Purpose:
Discuss the evolution of infusion therapy to the current process of vascular access and its impact on patient outcomes and satisfaction. Discuss the role of the Clinical Nurse Specialist in infusion therapy, increasing patient satisfaction, and increasing patient outcomes.
Significance:
In today's healthcare environment, 90% of all hospitalized patients receive some type of intravenous therapy. This therapy can be nutrition, chemotherapy, hydration, electrolyte therapy, antibiotics, or a combination of therapies. Patient venous access varies from poor vein quality and poor circulation to good vein quality with excellent blood flow. Clinicians are currently infusing over 500 injectable drugs.
Background/Design:
As healthcare providers, we must have a good understanding of vascular access. Due to drug composition, some conventional peripheral IVs do not last 72 hours. In fact, many conventional peripheral IVs only last 6 to 8 hours in a patient's vein before complications occur.
Methods:
In a 600+ bed metropolitan hospital, a CNS lead a team of physicians, infection control nurses, and staff.

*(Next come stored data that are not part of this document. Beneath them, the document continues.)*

(** A visit of the entry after [front]. *)
Lemma visit_step (visit : world -> nat -> Z -> option verdict) (mk : nat -> nat -> op) w m p_i front bf rest :
  (forall w n, exec w (mk p_i n) = quietly (visit_at visit w p_i n)) ->
  (forall w n, allowed w (mk p_i n) = is_Some (queue_of w p_i !! n)) -> (forall m n r, effect m (mk p_i n) r = m) ->
  (forall w G f, inv w G -> bfs (wbm w) !! bf = Some f -> exists v, visit w p_i bf = Some v /\ visit_ok w G v) ->
  history w0 w m -> queue_of w p_i = front ++ bf :: rest ->
  exists v, visit w p_i bf = Some v /\
    match v with
    | Erase w1 _ => exists w', erase w1 p_i front rest = Some w' /\ history w0 w' m /\ queue_of w' p_i = front ++ rest /\
        length (coolings w') = length (coolings w)
    | Keep w' _ | Break w' => history w0 w' m /\ queue_of w' p_i = front ++ bf :: rest /\ length (coolings w') = length (coolings w)
    end.
Proof.
  intros He Ha Hm Hv H Eq. destruct (history_inv w0 w m S0 H) as (G & I & _).
  assert (queue_of w p_i !! length front = Some bf) as Hn by (rewrite Eq; by apply list_lookup_middle).
  destruct (history_step w m (mk p_i (length front)) H) as (w' & r & E & H'); [by rewrite Ha, Hn; eexists|]. rewrite Hm in H'.
  rewrite He in E. unfold visit_at in E. rewrite Hn in E. cbn [mbind option_bind] in E.
  assert (take (length front) (queue_of w p_i) = front /\ drop (S (length front)) (queue_of w p_i) = rest) as [Et Er].
  { rewrite Eq. split; [by apply take_app_length|]. replace (front ++ bf :: rest) with ((front ++ [bf]) ++ rest) by (by rewrite <- app_assoc).
    apply drop_app_length'. rewrite length_app. cbn. lia. }
  rewrite Et, Er in E.
  destruct (coolings w !! p_i) as [c|] eqn:Hc; [|unfold queue_of in Hn; by rewrite Hc in Hn].
  assert (cooling_queue c = front ++ bf :: rest) as Ecq by (unfold queue_of in Eq; by rewrite Hc in Eq).
  destruct (iv_queue _ _ I p_i c bf Hc ltac:(rewrite Ecq; apply elem_of_app; right; apply elem_of_cons; by left)) as [f Ef].
  destruct (Hv w G f I Ef) as (v & Ev & Hok). exists v. split; [done|]. rewrite Ev in E. cbn [mbind option_bind quietly] in E.
  destruct v as [w1 k|w1 k|w1]; [|injection E as <- <-; destruct Hok as [Ec _]; unfold queue_of; by rewrite Ec, Hc..].
  destruct Hok as [Ec (G1 & I1 & _)]. rewrite <- Ec in Hc. destruct (erase_inv w1 G1 p_i front bf rest c I1 Hc Ecq) as (w2 & Ew & _ & Eq2 & _).
  rewrite Ew in E. injection E as <- <-. exists w2. split_and!; try done. rewrite <- Ec. unfold erase in Ew. rewrite Hc in Ew. injection Ew as <-.
  cbn. by rewrite length_insert.
Qed.

Lemma phase_2_history w m p_i front rest left :
  history w0 w m -> queue_of w p_i = front ++ rest ->
  exists w', phase_2 findParent cfg w p_i front rest left = Some w' /\ history w0 w' m /\ length (coolings w') = length (coolings w).
Proof.
  revert w front left. induction rest as [|bf rest IH]; intros w front left H Eq; [by eexists|]. cbn [phase_2].
  destruct (left =? 0); [by eexists|].
  destruct (visit_step (visit_2 findParent cfg) Visit2 w m p_i front bf rest) as (v & -> & Hv); try done.
  { intros w1 G f I Ef. by eapply visit_2_inv. }
  cbn [mbind option_bind]. destruct v as [w1 k|w1 k|w1].
  - destruct Hv as (w2 & -> & H2 & Eq2 & <-). cbn [mbind option_bind]. by apply IH.
  - destruct Hv as (H2 & Eq2 & <-). apply IH; [done|]. by rewrite <- app_assoc.
  - destruct Hv as (H2 & _ & E). by eexists.
Qed.

Lemma phase_3_history w m p_i front rest left :
  history w0 w m -> queue_of w p_i = front ++ rest ->
  exists w', phase_3 findParent cfg w p_i front rest left = Some w' /\ history w0 w' m /\ length (coolings w') = length (coolings w).
Proof.
  revert w front left. induction rest as [|bf rest IH]; intros w front left H Eq; [by eexists|]. destruct left as [|left]; [by eexists|].
  cbn [phase_3]. destruct (visit_step (visit_3 findParent cfg) Visit3 w m p_i front bf rest) as (v & -> & Hv); try done.
  { intros w1 G f I Ef. by eapply visit_3_inv. }
  cbn [mbind option_bind]. destruct v as [w1 k|w1 k|w1].
  - destruct Hv as (w2 & -> & H2 & Eq2 & <-). cbn [mbind option_bind]. by apply IH.
  - destruct Hv as (H2 & Eq2 & <-). apply IH; [done|]. by rewrite <- app_assoc.
  - destruct Hv as (H2 & _ & E). by eexists.
Qed.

The team assessed current practice and available resources and collected data on peripheral IV sites and central lines, including PICCs. Patient satisfaction scores were monitored.
Findings:
Tools were evaluated and developed for evaluation of vascular access and are currently being implemented. SWAT type nurses that started IVs and PICC nurses were combined into one team to form a vascular access team. Nurses are being mentored at the bedside for IV starts for competencies. Policies are being revised to decrease pain and attempts for IV starts.
Conclusions:
The key driver of this project was the CNS. Many facilities have infusion teams and vascular access teams, but in a team led by a CNS that promotes collecting data and using the evidence-based practice, outcomes were monitored. Patient satisfaction is increasing; nurse satisfaction is increasing.
Implications for Practice:
The role of the CNS in the development of this vascular access team was key. Assessment, evaluation, implementation, and reevaluation of any problem and process are the roles of the CNS.